■ **Exercise goal**
Exactly the lines from the top of the records below through the one containing "else if head_is_any" must be set down, with no line added or dropped.

■ **Records supplied**
↓

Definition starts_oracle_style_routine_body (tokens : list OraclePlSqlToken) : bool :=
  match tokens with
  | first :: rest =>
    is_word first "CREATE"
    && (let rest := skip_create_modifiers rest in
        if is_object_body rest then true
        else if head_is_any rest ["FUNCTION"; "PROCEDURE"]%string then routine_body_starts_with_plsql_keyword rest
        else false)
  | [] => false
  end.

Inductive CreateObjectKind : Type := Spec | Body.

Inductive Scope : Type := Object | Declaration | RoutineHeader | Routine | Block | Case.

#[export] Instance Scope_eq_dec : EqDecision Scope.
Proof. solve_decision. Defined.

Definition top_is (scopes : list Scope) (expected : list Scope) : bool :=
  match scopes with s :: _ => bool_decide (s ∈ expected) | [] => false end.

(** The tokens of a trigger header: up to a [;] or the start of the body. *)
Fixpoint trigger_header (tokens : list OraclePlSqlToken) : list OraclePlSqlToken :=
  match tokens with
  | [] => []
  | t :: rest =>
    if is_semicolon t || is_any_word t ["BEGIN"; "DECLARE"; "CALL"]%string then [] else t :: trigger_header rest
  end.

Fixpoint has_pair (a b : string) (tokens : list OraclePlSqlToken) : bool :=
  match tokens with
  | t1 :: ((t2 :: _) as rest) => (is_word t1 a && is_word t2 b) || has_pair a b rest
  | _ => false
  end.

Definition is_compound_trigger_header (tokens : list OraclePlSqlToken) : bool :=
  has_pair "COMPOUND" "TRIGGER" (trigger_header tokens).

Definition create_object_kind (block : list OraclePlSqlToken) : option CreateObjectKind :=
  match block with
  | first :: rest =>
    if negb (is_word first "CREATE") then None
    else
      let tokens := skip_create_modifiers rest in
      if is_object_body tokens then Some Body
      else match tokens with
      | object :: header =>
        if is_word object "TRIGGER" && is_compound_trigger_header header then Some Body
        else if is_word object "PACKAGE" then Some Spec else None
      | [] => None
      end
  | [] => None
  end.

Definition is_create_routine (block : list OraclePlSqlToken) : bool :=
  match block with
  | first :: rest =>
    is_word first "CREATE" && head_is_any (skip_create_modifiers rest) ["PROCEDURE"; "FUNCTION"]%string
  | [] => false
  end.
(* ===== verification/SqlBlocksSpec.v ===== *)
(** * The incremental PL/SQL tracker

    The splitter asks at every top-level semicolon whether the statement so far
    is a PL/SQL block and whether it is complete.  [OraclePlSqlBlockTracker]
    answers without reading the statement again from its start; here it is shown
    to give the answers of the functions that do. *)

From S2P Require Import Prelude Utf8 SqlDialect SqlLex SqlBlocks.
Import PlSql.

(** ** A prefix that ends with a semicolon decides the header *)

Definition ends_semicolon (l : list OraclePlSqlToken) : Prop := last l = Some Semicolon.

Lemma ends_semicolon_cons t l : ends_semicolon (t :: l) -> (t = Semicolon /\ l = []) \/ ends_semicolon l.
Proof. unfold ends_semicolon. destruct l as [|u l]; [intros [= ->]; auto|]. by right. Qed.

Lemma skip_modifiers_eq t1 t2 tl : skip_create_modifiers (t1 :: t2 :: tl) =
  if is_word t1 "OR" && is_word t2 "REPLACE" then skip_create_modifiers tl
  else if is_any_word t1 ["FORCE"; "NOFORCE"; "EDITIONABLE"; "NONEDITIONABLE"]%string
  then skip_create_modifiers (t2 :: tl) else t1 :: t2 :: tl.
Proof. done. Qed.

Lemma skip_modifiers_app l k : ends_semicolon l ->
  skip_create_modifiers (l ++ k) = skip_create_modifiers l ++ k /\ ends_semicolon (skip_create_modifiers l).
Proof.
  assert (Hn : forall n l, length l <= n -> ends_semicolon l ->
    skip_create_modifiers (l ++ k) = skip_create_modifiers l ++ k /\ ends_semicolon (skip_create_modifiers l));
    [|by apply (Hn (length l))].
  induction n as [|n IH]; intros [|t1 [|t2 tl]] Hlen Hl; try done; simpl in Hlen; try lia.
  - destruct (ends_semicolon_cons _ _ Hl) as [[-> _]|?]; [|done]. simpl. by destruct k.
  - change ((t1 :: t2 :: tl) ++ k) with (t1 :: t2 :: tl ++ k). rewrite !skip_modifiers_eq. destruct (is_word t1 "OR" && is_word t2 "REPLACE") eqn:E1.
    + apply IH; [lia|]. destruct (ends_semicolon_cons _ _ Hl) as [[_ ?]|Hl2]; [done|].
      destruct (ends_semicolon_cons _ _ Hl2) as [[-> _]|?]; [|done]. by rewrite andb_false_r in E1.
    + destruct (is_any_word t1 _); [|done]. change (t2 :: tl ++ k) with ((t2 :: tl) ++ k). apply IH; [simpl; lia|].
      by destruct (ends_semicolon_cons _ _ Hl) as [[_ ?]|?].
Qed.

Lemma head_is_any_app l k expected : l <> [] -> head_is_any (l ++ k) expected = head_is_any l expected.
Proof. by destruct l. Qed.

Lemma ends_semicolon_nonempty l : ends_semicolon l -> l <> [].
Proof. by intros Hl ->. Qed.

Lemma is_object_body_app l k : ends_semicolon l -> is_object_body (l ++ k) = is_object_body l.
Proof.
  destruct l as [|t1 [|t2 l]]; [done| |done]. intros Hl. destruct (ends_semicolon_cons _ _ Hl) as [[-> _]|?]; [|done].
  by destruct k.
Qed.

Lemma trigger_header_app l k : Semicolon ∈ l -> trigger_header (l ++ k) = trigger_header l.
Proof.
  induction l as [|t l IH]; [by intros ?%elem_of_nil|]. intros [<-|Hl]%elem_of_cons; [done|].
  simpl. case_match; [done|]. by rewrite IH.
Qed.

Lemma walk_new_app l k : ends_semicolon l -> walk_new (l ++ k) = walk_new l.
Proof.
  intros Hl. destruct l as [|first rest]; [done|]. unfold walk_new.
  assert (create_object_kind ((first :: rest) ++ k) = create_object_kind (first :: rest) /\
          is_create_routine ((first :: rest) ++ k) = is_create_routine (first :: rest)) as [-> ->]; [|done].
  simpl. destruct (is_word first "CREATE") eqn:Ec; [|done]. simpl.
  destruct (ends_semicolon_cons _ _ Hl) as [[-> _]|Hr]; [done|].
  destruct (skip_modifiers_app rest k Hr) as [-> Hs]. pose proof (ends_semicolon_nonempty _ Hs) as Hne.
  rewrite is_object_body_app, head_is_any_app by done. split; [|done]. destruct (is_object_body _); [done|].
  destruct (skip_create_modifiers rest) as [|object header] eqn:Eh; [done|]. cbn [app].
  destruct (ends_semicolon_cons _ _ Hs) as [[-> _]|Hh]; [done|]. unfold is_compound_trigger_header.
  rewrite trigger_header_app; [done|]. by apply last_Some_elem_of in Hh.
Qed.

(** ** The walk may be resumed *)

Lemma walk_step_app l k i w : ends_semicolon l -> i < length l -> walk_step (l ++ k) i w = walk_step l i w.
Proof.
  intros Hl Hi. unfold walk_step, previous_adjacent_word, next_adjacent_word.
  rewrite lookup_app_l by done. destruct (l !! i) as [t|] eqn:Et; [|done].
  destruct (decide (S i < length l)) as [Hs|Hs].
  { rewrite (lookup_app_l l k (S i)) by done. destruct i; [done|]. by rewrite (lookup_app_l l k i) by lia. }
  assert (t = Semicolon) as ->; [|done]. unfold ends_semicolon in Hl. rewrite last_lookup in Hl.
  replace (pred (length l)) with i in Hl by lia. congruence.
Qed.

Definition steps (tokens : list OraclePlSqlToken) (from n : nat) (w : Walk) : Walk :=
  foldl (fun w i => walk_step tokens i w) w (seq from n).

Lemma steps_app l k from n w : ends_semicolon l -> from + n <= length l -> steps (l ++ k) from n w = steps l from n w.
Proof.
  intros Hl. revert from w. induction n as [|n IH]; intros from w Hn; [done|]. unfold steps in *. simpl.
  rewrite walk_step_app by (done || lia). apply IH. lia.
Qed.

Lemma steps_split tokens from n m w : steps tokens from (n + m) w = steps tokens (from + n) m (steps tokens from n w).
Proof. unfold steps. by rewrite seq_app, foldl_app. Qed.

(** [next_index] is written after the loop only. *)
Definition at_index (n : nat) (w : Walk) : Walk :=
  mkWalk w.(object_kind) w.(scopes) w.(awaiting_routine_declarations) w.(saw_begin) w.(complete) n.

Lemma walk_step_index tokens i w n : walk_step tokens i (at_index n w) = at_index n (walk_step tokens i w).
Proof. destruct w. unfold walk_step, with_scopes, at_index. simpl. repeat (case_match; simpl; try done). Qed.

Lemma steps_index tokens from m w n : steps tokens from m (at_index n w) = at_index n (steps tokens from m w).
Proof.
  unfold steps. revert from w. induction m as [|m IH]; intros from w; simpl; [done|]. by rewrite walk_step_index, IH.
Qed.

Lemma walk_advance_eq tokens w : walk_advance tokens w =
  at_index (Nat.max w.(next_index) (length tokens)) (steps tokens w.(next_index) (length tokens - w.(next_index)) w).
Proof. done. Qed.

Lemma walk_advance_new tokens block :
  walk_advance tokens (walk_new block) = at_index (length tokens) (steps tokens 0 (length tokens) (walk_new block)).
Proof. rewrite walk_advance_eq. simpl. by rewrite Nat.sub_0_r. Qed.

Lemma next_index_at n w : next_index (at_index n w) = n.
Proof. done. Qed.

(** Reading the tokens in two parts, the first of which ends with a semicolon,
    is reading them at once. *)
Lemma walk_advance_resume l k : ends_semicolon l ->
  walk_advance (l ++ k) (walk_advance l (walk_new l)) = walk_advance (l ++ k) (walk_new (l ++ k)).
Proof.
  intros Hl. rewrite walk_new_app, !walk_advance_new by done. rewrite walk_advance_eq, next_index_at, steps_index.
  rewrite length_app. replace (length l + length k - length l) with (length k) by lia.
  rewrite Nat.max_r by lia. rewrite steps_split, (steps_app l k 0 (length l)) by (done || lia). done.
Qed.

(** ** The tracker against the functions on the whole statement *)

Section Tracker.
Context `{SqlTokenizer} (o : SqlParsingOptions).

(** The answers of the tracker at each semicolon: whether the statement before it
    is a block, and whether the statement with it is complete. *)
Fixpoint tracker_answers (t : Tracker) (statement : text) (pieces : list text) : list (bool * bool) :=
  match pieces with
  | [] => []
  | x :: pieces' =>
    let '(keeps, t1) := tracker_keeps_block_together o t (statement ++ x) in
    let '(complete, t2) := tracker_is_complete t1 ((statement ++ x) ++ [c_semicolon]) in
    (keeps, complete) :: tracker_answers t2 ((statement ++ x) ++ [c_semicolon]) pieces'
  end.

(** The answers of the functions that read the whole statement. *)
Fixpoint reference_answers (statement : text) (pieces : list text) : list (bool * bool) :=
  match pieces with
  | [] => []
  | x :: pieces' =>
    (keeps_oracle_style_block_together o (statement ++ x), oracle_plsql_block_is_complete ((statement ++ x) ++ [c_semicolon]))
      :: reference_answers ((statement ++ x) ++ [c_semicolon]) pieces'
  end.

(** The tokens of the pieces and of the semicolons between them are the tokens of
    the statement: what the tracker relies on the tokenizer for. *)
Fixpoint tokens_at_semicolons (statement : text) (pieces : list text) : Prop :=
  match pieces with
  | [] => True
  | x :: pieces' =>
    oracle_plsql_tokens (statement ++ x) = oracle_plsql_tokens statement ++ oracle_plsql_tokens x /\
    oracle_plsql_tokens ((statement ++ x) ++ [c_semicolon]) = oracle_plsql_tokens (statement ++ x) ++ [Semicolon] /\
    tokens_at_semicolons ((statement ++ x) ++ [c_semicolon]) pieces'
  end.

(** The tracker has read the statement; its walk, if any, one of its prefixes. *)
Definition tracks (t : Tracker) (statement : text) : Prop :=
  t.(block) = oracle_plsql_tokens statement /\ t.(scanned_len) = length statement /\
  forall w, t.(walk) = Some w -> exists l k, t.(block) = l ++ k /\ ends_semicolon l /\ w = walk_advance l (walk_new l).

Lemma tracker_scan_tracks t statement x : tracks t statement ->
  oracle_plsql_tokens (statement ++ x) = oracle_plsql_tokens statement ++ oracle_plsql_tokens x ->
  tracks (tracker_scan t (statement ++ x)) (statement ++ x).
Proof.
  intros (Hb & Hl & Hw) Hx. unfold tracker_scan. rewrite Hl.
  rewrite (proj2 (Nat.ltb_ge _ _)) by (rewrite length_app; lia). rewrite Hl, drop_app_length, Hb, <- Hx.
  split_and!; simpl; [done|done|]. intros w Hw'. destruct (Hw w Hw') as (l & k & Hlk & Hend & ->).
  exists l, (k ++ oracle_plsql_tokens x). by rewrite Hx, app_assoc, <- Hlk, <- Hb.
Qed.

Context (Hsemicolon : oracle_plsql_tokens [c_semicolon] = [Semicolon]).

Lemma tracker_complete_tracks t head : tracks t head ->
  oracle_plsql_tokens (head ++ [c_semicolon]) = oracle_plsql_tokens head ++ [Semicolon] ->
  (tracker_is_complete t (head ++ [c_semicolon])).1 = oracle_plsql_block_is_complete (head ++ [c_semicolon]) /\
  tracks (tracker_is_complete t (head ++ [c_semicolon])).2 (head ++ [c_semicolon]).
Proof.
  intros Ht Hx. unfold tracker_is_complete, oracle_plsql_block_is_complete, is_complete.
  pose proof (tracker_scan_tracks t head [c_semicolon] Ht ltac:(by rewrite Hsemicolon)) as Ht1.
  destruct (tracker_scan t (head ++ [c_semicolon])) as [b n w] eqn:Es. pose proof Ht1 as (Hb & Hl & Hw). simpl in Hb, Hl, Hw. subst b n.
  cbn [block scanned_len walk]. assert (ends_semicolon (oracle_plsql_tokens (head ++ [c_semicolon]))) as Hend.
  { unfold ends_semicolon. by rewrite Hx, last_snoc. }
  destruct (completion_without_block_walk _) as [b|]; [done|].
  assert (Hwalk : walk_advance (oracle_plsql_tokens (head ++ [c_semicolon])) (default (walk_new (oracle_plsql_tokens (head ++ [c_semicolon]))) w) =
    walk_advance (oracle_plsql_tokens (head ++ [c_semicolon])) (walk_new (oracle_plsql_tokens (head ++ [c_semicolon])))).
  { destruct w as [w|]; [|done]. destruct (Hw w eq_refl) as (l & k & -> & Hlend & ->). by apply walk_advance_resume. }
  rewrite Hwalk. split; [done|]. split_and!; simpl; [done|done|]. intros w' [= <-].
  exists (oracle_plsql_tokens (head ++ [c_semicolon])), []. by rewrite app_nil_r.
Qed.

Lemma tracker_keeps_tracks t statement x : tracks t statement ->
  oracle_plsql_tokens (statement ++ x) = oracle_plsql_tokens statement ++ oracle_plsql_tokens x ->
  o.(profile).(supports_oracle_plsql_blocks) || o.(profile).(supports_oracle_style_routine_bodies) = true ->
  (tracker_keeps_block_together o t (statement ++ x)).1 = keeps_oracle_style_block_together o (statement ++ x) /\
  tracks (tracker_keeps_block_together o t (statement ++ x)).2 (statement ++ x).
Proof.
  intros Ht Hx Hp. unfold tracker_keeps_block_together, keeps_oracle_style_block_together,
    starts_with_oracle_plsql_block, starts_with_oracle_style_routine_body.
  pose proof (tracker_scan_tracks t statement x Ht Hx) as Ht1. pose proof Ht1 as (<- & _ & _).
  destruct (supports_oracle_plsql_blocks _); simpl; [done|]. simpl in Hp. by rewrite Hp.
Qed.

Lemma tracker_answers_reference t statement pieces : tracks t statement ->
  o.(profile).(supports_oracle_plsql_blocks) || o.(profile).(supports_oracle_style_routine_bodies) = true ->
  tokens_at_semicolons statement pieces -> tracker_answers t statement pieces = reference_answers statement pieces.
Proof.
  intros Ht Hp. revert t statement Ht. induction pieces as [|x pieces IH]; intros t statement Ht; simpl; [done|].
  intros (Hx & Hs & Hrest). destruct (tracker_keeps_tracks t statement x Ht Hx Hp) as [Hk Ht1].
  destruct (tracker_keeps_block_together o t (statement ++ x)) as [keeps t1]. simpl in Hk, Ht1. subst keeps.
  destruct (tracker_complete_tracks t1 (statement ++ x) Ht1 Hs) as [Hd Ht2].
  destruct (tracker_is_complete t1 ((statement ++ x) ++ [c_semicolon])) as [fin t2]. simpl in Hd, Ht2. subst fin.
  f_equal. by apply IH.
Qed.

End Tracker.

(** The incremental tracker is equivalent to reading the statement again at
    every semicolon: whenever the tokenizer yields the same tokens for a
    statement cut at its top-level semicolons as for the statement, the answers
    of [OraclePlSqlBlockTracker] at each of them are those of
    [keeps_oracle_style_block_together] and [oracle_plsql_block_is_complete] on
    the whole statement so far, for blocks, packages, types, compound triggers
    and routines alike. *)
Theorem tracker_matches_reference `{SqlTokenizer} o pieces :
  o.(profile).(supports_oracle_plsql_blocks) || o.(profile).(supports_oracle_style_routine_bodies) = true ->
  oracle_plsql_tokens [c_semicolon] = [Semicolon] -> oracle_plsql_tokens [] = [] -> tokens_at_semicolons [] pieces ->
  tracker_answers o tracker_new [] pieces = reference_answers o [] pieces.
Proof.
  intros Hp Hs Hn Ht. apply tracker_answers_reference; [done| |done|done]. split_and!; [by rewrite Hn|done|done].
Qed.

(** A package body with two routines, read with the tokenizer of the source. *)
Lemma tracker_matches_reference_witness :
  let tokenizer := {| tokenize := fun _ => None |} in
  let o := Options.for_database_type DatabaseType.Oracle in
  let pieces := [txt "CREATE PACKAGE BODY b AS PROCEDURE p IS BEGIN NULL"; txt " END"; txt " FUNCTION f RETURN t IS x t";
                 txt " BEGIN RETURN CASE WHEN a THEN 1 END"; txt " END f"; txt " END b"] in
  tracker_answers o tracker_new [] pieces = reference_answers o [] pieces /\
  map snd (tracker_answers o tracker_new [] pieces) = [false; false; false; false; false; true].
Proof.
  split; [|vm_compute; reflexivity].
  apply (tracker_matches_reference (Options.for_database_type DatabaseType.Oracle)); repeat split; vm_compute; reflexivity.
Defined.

↑

■ **Task output**
Definition starts_oracle_style_routine_body (tokens : list OraclePlSqlToken) : bool :=
  match tokens with
  | first :: rest =>
    is_word first "CREATE"
    && (let rest := skip_create_modifiers rest in
        if is_object_body rest then true
        else if head_is_any rest ["FUNCTION"; "PROCEDURE"]%string then routine_body_starts_with_plsql_keyword rest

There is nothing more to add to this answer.